* _Brief_
Copy, from the entries below, each line where the word "that" can be found.

===== Given entries =====

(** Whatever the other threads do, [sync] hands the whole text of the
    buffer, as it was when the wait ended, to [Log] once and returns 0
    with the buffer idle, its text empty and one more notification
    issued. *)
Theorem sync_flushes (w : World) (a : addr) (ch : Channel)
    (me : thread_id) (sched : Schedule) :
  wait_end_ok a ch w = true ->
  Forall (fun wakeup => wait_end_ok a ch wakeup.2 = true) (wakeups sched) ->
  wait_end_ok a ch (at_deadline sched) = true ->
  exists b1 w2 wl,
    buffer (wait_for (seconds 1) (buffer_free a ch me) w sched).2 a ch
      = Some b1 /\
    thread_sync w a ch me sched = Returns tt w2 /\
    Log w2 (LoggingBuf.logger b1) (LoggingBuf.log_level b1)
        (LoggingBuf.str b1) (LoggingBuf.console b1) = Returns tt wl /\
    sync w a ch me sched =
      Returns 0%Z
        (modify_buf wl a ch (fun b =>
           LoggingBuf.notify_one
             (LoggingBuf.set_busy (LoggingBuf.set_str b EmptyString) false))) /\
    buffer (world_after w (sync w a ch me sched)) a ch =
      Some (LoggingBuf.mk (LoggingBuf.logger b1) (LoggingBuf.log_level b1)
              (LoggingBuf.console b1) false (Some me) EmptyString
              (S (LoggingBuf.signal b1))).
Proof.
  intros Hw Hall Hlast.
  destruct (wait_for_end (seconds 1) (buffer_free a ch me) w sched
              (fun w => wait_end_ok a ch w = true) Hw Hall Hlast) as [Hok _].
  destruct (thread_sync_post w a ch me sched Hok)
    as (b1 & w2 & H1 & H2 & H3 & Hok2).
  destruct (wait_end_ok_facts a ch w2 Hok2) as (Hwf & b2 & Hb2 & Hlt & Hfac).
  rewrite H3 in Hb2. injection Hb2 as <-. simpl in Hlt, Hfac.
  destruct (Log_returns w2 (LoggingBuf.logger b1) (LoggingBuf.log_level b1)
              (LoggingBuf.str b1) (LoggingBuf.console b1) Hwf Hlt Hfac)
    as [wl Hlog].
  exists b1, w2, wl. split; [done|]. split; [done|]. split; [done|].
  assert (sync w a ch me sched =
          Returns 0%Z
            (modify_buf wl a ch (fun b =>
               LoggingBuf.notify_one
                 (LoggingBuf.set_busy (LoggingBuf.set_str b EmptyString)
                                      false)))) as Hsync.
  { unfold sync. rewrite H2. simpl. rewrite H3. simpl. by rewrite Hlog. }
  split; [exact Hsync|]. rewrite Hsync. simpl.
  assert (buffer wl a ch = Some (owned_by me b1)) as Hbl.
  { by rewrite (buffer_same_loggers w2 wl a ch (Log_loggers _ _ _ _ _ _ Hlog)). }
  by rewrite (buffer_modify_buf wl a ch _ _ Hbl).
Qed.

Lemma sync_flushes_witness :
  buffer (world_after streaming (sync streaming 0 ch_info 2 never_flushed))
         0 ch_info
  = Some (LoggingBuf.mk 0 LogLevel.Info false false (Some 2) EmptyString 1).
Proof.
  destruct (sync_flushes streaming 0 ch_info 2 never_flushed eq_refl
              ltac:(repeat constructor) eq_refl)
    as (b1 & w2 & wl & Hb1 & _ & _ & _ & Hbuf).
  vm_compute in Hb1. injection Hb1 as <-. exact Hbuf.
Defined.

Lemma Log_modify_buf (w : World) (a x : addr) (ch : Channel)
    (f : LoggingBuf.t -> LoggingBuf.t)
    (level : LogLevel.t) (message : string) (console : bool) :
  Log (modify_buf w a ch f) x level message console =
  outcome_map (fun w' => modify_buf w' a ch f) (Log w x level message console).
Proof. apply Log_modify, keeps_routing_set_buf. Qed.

=====
===== Given entries =====

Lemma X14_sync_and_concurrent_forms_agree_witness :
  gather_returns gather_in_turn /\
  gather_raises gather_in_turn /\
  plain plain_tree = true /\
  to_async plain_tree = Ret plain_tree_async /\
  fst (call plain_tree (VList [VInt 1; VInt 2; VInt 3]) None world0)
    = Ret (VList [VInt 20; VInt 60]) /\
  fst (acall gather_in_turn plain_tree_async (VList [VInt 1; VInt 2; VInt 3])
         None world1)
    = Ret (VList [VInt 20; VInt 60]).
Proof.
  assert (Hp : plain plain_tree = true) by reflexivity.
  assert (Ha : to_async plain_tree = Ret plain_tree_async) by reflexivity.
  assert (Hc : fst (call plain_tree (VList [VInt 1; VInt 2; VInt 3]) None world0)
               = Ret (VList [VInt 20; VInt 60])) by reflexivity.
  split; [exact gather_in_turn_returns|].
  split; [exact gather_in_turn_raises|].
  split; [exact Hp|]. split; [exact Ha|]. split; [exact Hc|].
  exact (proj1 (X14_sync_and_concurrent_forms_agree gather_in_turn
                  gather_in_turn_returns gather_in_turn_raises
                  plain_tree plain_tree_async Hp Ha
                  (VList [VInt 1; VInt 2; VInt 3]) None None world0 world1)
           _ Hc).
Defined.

=====
===== Given entries =====

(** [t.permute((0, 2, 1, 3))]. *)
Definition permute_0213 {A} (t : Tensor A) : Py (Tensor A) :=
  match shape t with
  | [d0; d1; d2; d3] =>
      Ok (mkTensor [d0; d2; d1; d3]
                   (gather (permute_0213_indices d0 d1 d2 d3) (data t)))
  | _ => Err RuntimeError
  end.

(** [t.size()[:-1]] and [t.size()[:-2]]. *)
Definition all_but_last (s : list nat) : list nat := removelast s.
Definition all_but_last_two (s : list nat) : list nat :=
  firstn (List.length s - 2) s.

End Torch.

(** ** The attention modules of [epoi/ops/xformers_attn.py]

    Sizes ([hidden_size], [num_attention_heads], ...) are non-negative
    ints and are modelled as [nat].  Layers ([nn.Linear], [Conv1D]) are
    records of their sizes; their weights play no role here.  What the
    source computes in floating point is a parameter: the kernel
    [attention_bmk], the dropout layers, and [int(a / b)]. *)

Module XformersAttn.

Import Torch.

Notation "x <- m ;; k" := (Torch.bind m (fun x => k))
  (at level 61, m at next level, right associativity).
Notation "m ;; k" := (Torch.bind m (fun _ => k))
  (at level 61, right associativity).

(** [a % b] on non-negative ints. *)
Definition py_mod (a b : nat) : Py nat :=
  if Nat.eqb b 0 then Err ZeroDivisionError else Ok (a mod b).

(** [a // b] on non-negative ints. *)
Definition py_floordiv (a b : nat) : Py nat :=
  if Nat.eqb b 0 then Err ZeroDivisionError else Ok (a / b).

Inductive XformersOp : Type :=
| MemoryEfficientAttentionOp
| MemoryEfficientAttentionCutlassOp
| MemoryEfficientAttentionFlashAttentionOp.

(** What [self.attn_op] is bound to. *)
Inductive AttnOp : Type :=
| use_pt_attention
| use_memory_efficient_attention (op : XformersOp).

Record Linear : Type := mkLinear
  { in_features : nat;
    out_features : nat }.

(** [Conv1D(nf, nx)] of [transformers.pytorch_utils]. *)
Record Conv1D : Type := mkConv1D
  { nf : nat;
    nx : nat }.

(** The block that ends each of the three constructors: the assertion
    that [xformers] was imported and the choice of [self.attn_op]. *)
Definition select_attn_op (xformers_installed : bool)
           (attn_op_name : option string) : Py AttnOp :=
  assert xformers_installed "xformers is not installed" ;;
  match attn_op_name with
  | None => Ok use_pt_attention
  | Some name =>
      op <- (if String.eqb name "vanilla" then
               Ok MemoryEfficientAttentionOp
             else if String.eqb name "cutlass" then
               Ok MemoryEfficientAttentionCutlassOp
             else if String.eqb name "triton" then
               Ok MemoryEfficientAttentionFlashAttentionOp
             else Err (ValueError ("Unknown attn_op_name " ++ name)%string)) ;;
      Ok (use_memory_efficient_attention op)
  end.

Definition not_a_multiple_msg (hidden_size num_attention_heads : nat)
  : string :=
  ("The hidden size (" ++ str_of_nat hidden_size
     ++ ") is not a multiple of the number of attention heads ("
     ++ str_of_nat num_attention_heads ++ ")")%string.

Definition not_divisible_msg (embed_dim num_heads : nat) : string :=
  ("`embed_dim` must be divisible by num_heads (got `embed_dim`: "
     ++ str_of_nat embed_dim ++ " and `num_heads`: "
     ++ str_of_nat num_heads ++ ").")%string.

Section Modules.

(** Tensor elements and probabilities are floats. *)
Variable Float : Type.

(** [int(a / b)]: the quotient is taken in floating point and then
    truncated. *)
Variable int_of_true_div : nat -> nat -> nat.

=====

* _Task output_
(** The block that ends each of the three constructors: the assertion
    that [xformers] was imported and the choice of [self.attn_op]. *)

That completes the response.